Civilized
While all the rest of this stuff has been going on, I finally finished my afternoon book. It’s called The Secret Language of the Renaissance: Decoding the Hidden Symbolism of Italian Art, by Richard Stemp, and it leaves me with a couple of things to say.
The first is that I really hadn’t realized, before this particular book, how much the size and shape of a book matter in the way I read it. This is an outsized, coffee-table type art book, full of really gorgeous illustrations, and it’s damned near impossible to pick up and read.
To read it, I had to lay it out on the arm of the loveseat and lean over it sideways. I couldn’t bring it with me to school or to lunch. It didn’t fit in any of the things I usually bring with me, not even the outsized knitting bag my friend Carol gave me that fits my grade book and folders. It was also too difficult and too awkward to handle when I was standing in line anywhere. It wasn’t much better in the car. I’d prop it up against the steering wheel, and all I had to do was breathe funny to make the horn go off underneath it.
I often wonder if this would be a problem with electronic book formats like Kindle. They’re smaller than this book, of course, and meant to be portable, but for some reason I feel that they would also be far more fragile. I can bang a book around without worrying about it, except around water. I have visions of my caving in the Kindle in my tote bag because I drop a heavy book in there with it, or I end up slamming the bag against a corner as I’m going around it.
Whatever. I’ll admit to not being really entranced with the idea of electronic books.
The second thing is that I find myself really happy to have found something new to learn about–ack. That’s not quite right.

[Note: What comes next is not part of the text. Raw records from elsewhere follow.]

Lemma length_splitChar c s :
  length (splitChar c s) = S (length (List.filter (fun x => (x =? c)%N) s)).
Proof.
  induction s as [|x s IH]; [reflexivity|].
  cbn [splitChar List.filter]. destruct (x =? c)%N.
  - cbn [length]. now rewrite IH.
  - destruct (splitChar c s) as [|piece pieces]; [discriminate IH|exact IH].
Qed.

Lemma includes_dot s : includes (lit ".") s = negb (dots s =? 0).
Proof.
  unfold dots. induction s as [|x s IH]; [reflexivity|].
  change (includes (lit ".") (x :: s))
    with (((c_dot =? x)%N && true) || includes (lit ".") s).
  rewrite IH, andb_true_r, N.eqb_sym. cbn [List.filter].
  destruct (x =? c_dot)%N; reflexivity.
Qed.

Lemma unset_false env name :
  unset env name = false <-> exists c r, env !! name = Some (c :: r).
Proof.
  unfold unset. destruct (env !! name) as [[|c r]|].
  - split; [discriminate|intros (? & ? & [=])].
  - split; [now exists c, r|reflexivity].
  - split; [discriminate|intros (? & ? & [=])].
Qed.

(** X19.  [getEnvConfig] returns a configuration (instead of throwing)
    exactly when the two required variables are set, the URL starts with
    [https://] and contains [.supabase.co] somewhere, and the key has
    exactly two dots; the configuration then carries these two values,
    the secret key if it is set, and [NODE_ENV], which is ["development"]
    when that variable is unset or empty. *)
Theorem getEnvConfig_returns_iff
    (env : gmap jsstring jsstring) (config : EnvConfig) :
  getEnvConfig env = Returned config
  <-> exists url key,
        env !! lit "NEXT_PUBLIC_SUPABASE_URL" = Some url
        /\ env !! lit "NEXT_PUBLIC_SUPABASE_ANON_KEY" = Some key
        /\ startsWith (lit "https://") url = true
        /\ includes (lit ".supabase.co") url = true
        /\ dots key = 2
        /\ config
           = mkEnvConfig url key (env !! lit "SUPABASE_SECRET_KEY")
               (match env !! lit "NODE_ENV" with
                | Some (c :: r) => c :: r
                | _ => lit "development"
                end).
Proof.
  unfold getEnvConfig, requiredVars. cbn [List.filter].
  rewrite includes_dot, length_splitChar. fold (dots
    (default [] (env !! lit "NEXT_PUBLIC_SUPABASE_ANON_KEY"))).
  split.
  - destruct (unset env (lit "NEXT_PUBLIC_SUPABASE_URL")) eqn:Hurl;
      destruct (unset env (lit "NEXT_PUBLIC_SUPABASE_ANON_KEY")) eqn:Hkey;
      cbn [length Nat.ltb Nat.leb]; try discriminate.
    apply unset_false in Hurl as (c & r & Hurl).
    apply unset_false in Hkey as (c' & r' & Hkey).
    rewrite Hurl, Hkey. cbn [length Nat.ltb Nat.leb default from_option id].
    destruct (startsWith _ _) eqn:Hhttps; cbn [negb orb]; [|discriminate].
    destruct (includes _ _) eqn:Hhost; cbn [negb]; [|discriminate].
    destruct (Nat.eqb_spec (dots (c' :: r')) 0) as [|Hsome];
      cbn [negb orb]; [discriminate|].
    destruct (Nat.eqb_spec (S (dots (c' :: r'))) 3) as [Hthree|];
      cbn [negb]; [|discriminate].
    intros [= <-]. exists (c :: r), (c' :: r').
    repeat split; try assumption; try reflexivity. lia.
  - intros (url & key & Hurl & Hkey & Hhttps & Hhost & Hdots & ->).
    assert (unset env (lit "NEXT_PUBLIC_SUPABASE_URL") = false) as ->.
    { apply unset_false. destruct url as [|c r]; [discriminate Hhttps|].
      now exists c, r. }
    assert (unset env (lit "NEXT_PUBLIC_SUPABASE_ANON_KEY") = false) as ->.
    { apply unset_false. destruct key as [|c r]; [discriminate Hdots|].
      now exists c, r. }
    rewrite Hurl, Hkey. cbn [length Nat.ltb Nat.leb default from_option id].
    now rewrite Hhttps, Hhost, Hdots.
Qed.

Lemma getEnvConfig_returns_iff_witness :
  let env : gmap jsstring jsstring :=
    {[ lit "NEXT_PUBLIC_SUPABASE_URL" := lit "https://abc.supabase.co" ]}
    ∪ {[ lit "NEXT_PUBLIC_SUPABASE_ANON_KEY" := lit "aaa.bbb.ccc" ]} in
  exists url key,
    env !! lit "NEXT_PUBLIC_SUPABASE_URL" = Some url
    /\ env !! lit "NEXT_PUBLIC_SUPABASE_ANON_KEY" = Some key
    /\ startsWith (lit "https://") url = true
    /\ includes (lit ".supabase.co") url = true
    /\ dots key = 2
    /\ mkEnvConfig (lit "https://abc.supabase.co") (lit "aaa.bbb.ccc") None
         (lit "development")
       = mkEnvConfig url key (env !! lit "SUPABASE_SECRET_KEY")
           (match env !! lit "NODE_ENV" with
            | Some (c :: r) => c :: r
            | _ => lit "development"
            end).
Proof.
  cbv zeta.
  apply (proj1 (getEnvConfig_returns_iff _
                  (mkEnvConfig (lit "https://abc.supabase.co")
                     (lit "aaa.bbb.ccc") None (lit "development")))).
  vm_compute. reflexivity.
Defined.

(** ** [sanitizeText] in one pass *)

Lemma sanitizeText_flat_map s :
  sanitizeText s = flat_map escapeTextChar (strip_tags s).
Proof.
  unfold sanitizeText. induction (strip_tags s) as [|c t IH]; [reflexivity|].
  change (flat_map escapeTextChar (c :: t))
    with (escapeTextChar c ++ flat_map escapeTextChar t).
  change (c :: t) with ([c] ++ t). rewrite !replaceChar_app, IH.
  f_equal. unfold escapeTextChar.
  repeat (match goal with
          | |- context [(c =? ?x)%N] =>
              destruct (N.eqb_spec c x) as [->|?]; [reflexivity|]
          end).
  rewrite (replaceChar_id c_amp _ [c]) by now apply not_elem_of_singleton_ne.
  rewrite (replaceChar_id c_lt _ [c]) by now apply not_elem_of_singleton_ne.
  rewrite (replaceChar_id c_gt _ [c]) by now apply not_elem_of_singleton_ne.
  rewrite (replaceChar_id c_quot _ [c]) by now apply not_elem_of_singleton_ne.
  now rewrite (replaceChar_id c_apos _ [c])
    by now apply not_elem_of_singleton_ne.
Qed.

Lemma escapeTextChar_length c : 1 <= length (escapeTextChar c) <= 6.
Proof.
  unfold escapeTextChar.
  repeat (match goal with
          | |- context [(c =? ?x)%N] =>
              destruct (c =? x)%N; [vm_compute; lia|]
          end).
  cbn; lia.
Qed.
(** The owner of the directory: the annotation when there is one and it is
    a valid id, the default of the process otherwise. *)
Definition idPolicy (default_ : Z) (pvcId : gostring) : Z :=
  match pvcId with
  | [] => default_
  | _ => match id_spec pvcId with
         | inl id => id
         | inr _ => default_
         end
  end.

(** The log line an id annotation leaves behind: one error line when it is
    not a valid id. *)
Definition idLog (pvcId : gostring) (msg : gostring -> error -> logmsg) : list entry :=
  match pvcId with
  | [] => []
  | _ => match getIdFromString pvcId with
         | (_, Some err) => [ELog Error (msg pvcId err)]
         | (_, None) => []
         end
  end.

Fixpoint replay {W} (h : handler W) (log : list entry) (w : W) : W :=
  match log with
  | ELog sev msg :: log' => replay h log' (hLog h sev msg w)
  | _ :: log' => replay h log' w
  | [] => w
  end.

(** What a call of [Provision] does once the request is accepted and the
    mode is known, from the state [w]: create the directory, set its mode,
    set its owner, each step only when the one before succeeded; [idlog]
    are the log lines of the id annotations, written between the second and
    the third step. *)
Definition performProvision {W} (h : handler W) (fullPath : gostring) (mode uid gid : Z)
    (idlog : list entry) (pv : PersistentVolume) (w : W)
  : list entry * (option PersistentVolume * gostring * option error) * W :=
  let w1 := hLog h Info4 (MsgCreatingPath fullPath) w in
  let '(e1, w2) := hOS h (MkdirAll fullPath mode) w1 in
  let tr1 := [ELog Info4 (MsgCreatingPath fullPath); EOS (MkdirAll fullPath mode) e1] in
  match e1 with
  | Some e => (tr1, (None, ProvisioningFinished, Some (ErrUnableToCreateDirectory e)), w2)
  | None =>
      let '(e2, w3) := hOS h (Chmod fullPath mode) w2 in
      let tr2 := tr1 ++ [EOS (Chmod fullPath mode) e2] in
      match e2 with
      | Some e => (tr2, (None, [], Some (ErrOS e)), w3)
      | None =>
          let w4 := replay h idlog w3 in
          let '(e3, w5) := hOS h (Chown fullPath uid gid) w4 in
          let tr3 := tr2 ++ idlog ++ [EOS (Chown fullPath uid gid) e3] in
          match e3 with
          | Some e => (tr3, (None, [], Some (ErrOS e)), w5)
          | None => (tr3, (Some pv, ProvisioningFinished, None), w5)
          end
      end
  end.

(** The volume a successful call returns. *)
Definition provisionedVolume (p : nfsProvisioner) (options : ProvisionOptions)
    (path_ : gostring) : PersistentVolume :=
  mkPV (optPVName options) ∅ []
       (scReclaimPolicy (optStorageClass options))
       (pvcAccessModes (optPVC options))
       (scMountOptions (optStorageClass options))
       {[ str "storage" := index_map (pvcRequests (optPVC options)) (str "storage") ]}
       (mkNFS (server p) path_ false).

End ProvisionSpec.

(** ** More samples *)

Section MoreSamples.

Definition volume_1 : PersistentVolume := volume_at (str "/export/default-data-pvc-1").

(** A volume whose path holds the export base path, but not in front. *)
Definition volume_elsewhere : PersistentVolume :=
  volume_at (str "/srv/export/default-data-pvc-1").

(** A claim for a directory outside the export, through a pattern that
    copies an annotation. *)
Definition options_traversal : ProvisionOptions :=
  options_with {[ str "pathPattern" := str "${.PVC.annotations.dir}" ]}
               {[ str "dir" := str "../shared" ]} None.

(** A pattern that names a label the claim does not have. *)
Definition options_absent_label : ProvisionOptions :=
  options_with {[ str "pathPattern" :=
                    str "${.PVC.namespace}/${.PVC.labels.team}/${.PVC.name}" ]}
               ∅ None.

Definition options_plain : ProvisionOptions := options_with ∅ ∅ None.

(** The claim of the second scenario of the document: mode 0700 and a
    pattern over the label [tier] and the name. *)
Definition options_gold : ProvisionOptions :=
  options_with {[ str "pathPattern" := str "${.PVC.labels.tier}/${.PVC.name}" ]}
               {[ str "k8s-sigs.io/nfs-directory-mode" := str "0700" ]} None.

Definition options_bad_mode : ProvisionOptions :=
  options_with ∅ {[ str "k8s-sigs.io/nfs-directory-mode" := str "1000" ]} None.

Definition options_bad_ids : ProvisionOptions :=
  options_with ∅ {[ str "k8s-sigs.io/nfs-directory-mode" := str "0700";
                    str "k8s-sigs.io/nfs-directory-uid" := str "70000";
                    str "k8s-sigs.io/nfs-directory-gid" := str "-1" ]} None.

Definition options_selector : ProvisionOptions :=
  options_with ∅ {[ str "k8s-sigs.io/nfs-directory-mode" := str "1000" ]}
               (Some (mkSelector {[ str "tier" := str "gold" ]})).

End MoreSamples.

(** ** Start-up

    [main] reads its settings from the environment, builds the cluster
    client and hands the provisioner to the controller, which never returns.
    [glog.Fatal] ends the process. The calls into the client libraries are
    answered by the outside; a configuration and a client are opaque. *)

Inductive fatal :=
| FatalServerNotSet                    (* "NFS_SERVER not set" *)
| FatalPathNotSet                      (* "NFS_PATH not set" *)
| FatalProvisionerNameNotSet           (* "environment variable %s is not set! ..." *)
| FatalDefaultMode (err : error)       (* "Failed to parse NFS_DEFAULT_MODE: %v" *)
| FatalDefaultUid (err : error)        (* "Failed to parse NFS_DEFAULT_UID: %v" *)
| FatalDefaultGid (err : error)        (* "Failed to parse NFS_DEFAULT_GID: %v" *)
| FatalKubeconfig (err : gostring)     (* "Failed to create kubeconfig: %v" *)
| FatalConfig (err : gostring)         (* "Failed to create config: %v" *)
| FatalClient (err : gostring)         (* "Failed to create client: %v" *)
| FatalServerVersion (err : gostring)  (* "Error getting server version: %v" *)
| FatalLeaderElection (err : NumError).
                          (* "Unable to parse ENABLE_LEADER_ELECTION env var: %v" *)

(** The answers of [clientcmd.BuildConfigFromFlags("", kubeconfig)],
    [rest.InClusterConfig()], [kubernetes.NewForConfig(config)] and
    [clientset.Discovery().ServerVersion()] (its [GitVersion]); the right
    side is the error. *)
Record kube := mkKube {
  BuildConfigFromFlags : gostring -> gostring + gostring;
  InClusterConfig : gostring + gostring;
  NewForConfig : gostring -> gostring + gostring;
  ServerVersion : gostring -> gostring + gostring
}.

Let me try it this way. Art has an entire technical vocabulary I have encountered only infrequently in my life, and an entire intellectual history I know very little about. This was a good book for me because it was not so simple as to make the whole project seem vapid and overly simply, but not so technical that I couldn’t understand it with a little work.
And it made me remember that I like doing the work. I started a small notebook for terms and information after a while, just trying to keep things straight in a single source where I could refer to them when they came up again. I found out that there were names for things I didn’t know there were names for–pendentives, for instance, which are the triangular sort of insert looking things that fix a round dome to a square structure.
This is the kind of thing I should have brought away from Introduction to Art History, years ago. Maybe I wasn’t paying attention. When I was younger, I tended to think of anything that didn’t have to do with words as being essentially trivial.
It’s been a long time since I’ve actually found something I wanted to understand thoroughly and began the process of doing that. I’m glad to be back at it.
Maybe it helps that Italian Renaissance art was designed to be “read”–that is, was designed with enough references and allusions to give Yeats a headache. I posted a link to this picture on Facebook a week or so ago, but I’ll post it again here:
http://www.nationalgallery.org.uk/paintings/carlo-crivelli-the-annunciation-with-saint-emidius
I may have posted it here, too.
I like it because I like it–I like the near photographic quality of it in spite if the fact that it is obvious not photographic.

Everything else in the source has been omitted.